Despite the fact I had a very spiritually intellectual mother to guide me through the fucked up roller-coaster that is life, I always did the opposite.

I always helped others when I had the chance, so I never really had enough time to do things for me.

When Michael had broken up with his girlfriend (and best friend), Sam, I was there every day just in case he needed a shoulder to cry on or a tissue to blow his nose into. I was there when he would overthink things. I was the one who convinced him that maybe their break-up was for the better.

When Luke had failed his final Maths exam, I was there to help him study and help him do better. Eventually, I had convinced his Maths teacher to give him a redo. He passed the make-up test with a 98 percent.

When Calum had lost his puppy Minka one summer, I helped him look for her for days, until we found her by Calum's mom's garden out in their clustered backyard. I was there when Calum had almost given up. I was there to convince him that we'd find his dog.

I always helped the people I cared about, even if I got nothing out of it.

Now I'm 17 and lonely and I don't even know how someone who loves and is loved can feel so lonely but I am.

I've tried to be happy, believe me. For the most part, I've been alright, but while Michael had Sam, Calum had his (now) ex-girlfriend Patty, and Luke had pretty much every girl who wanted to get into his pants, I had no one.

I had no one I could share my emotions with. I had no one to kiss, or to hold hands with, or to have sex with. I had no one to tell me they love me, or to tell me I mean the world to them. I had no one to open up to.

Sure, I've kissed girls, and I've held their hands, and I've had sex with them before, but I've never been fortunate enough to fall in love like the rest of my friends.

Then came Violet, and although nothing has ever happened between the two of us, I was still ridiculously infatuated with her

I met Violet in the summer of 1989, right before we came into high school. She bumped into me when she was carrying boxes full of what I assumed were her things. She had just moved here, and I had guessed the movers had finally stopped by to drop off their belongings.

She apologized profoundly, and that was that.

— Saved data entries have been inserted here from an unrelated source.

Lemma one_review_invariant (P : list (string * Tally) -> Prop) :
  (forall a s e d, P d -> P (record_mention a s e d)) ->
  forall (data : list (string * Tally)) (review : string),
    P data -> P (analyze_one_review self active data review).
Proof.
  intros HP data review Hd. unfold analyze_one_review.
  destruct (String.eqb review EmptyString); [exact Hd|]. cbv zeta.
  assert (Hk : P (fold_left
                    (fun acc entry =>
                       let '(aspect_name, keywords) := entry in
                       if negb (mem aspect_name active) then acc
                       else if keyword_matched keywords (lower review)
                                 (_lemmatize_text review)
                            then record_mention aspect_name
                                   (_get_sentence_sentiment self review)
                                   (slice_to 150 review) acc
                            else acc) (aspect_keywords self) data)).
  { apply fold_left_invariant; [|exact Hd].
    intros acc [a kws] Hacc. destruct (negb (mem a active)); [exact Hacc|].
    destruct (keyword_matched kws _ _); auto. }
  destruct NLTK_AVAILABLE; [|exact Hk].
  apply fold_left_invariant; [|exact Hk]. intros acc p Hacc. auto.
Qed.

Lemma keyword_fold_adds (rl rlem : string) (s : Sentiment) (e : string)
    (registry : list (string * list string)) (a : string) (kws : list string) :
  In (a, kws) registry ->
  mem a active = true ->
  keyword_matched kws rl rlem = true ->
  forall acc : list (string * Tally),
    In a (map fst
            (fold_left
               (fun acc entry =>
                  let '(aspect_name, keywords) := entry in
                  if negb (mem aspect_name active) then acc
                  else if keyword_matched keywords rl rlem
                       then record_mention aspect_name s e acc
                       else acc) registry acc)).
Proof.
  intros Hin Hact Hm.
  induction registry as [|[b kws'] rest IH]; intros acc; [destruct Hin|].
  cbn [fold_left]. destruct Hin as [[= -> ->]|Hin]; [|now apply IH].
  rewrite Hact, Hm. cbn [negb].
  apply (fold_left_invariant (fun d => In a (map fst d))).
  - intros d [b kws'] Hd. destruct (negb (mem b active)); [exact Hd|].
    destruct (keyword_matched kws' rl rlem); [|exact Hd].
    apply record_mention_keys. now right.
  - apply record_mention_keys. now left.
Qed.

Later, we spoke when we found out we had Honors English, and Creative Writing together. She told me I was the first person she had spoken to when she moved. The first couple of days, we spoke comfortably, but as time passed, and people began to like her, we grew apart.

I guess it was around August of 1991 when I found out I had feelings for her. It was two days after we had started our sophomore year. Michael had thrown a pool party at his house when his parents were visiting family friends in Utah. Practically the entire sophomore and junior classes had been there. Some we knew, others we didn't. Michael was pretty close with Violet through Sam, his then girlfriend and best friend.

Violet invited her best friend Max, who invited everyone else. Max had left Violet alone at the party to hook up with the guys from the junior class.

She was sitting on the edge of the pool, with her feet in the water and a red solo cup filled with booze that a junior had brought, and she looked so beautiful.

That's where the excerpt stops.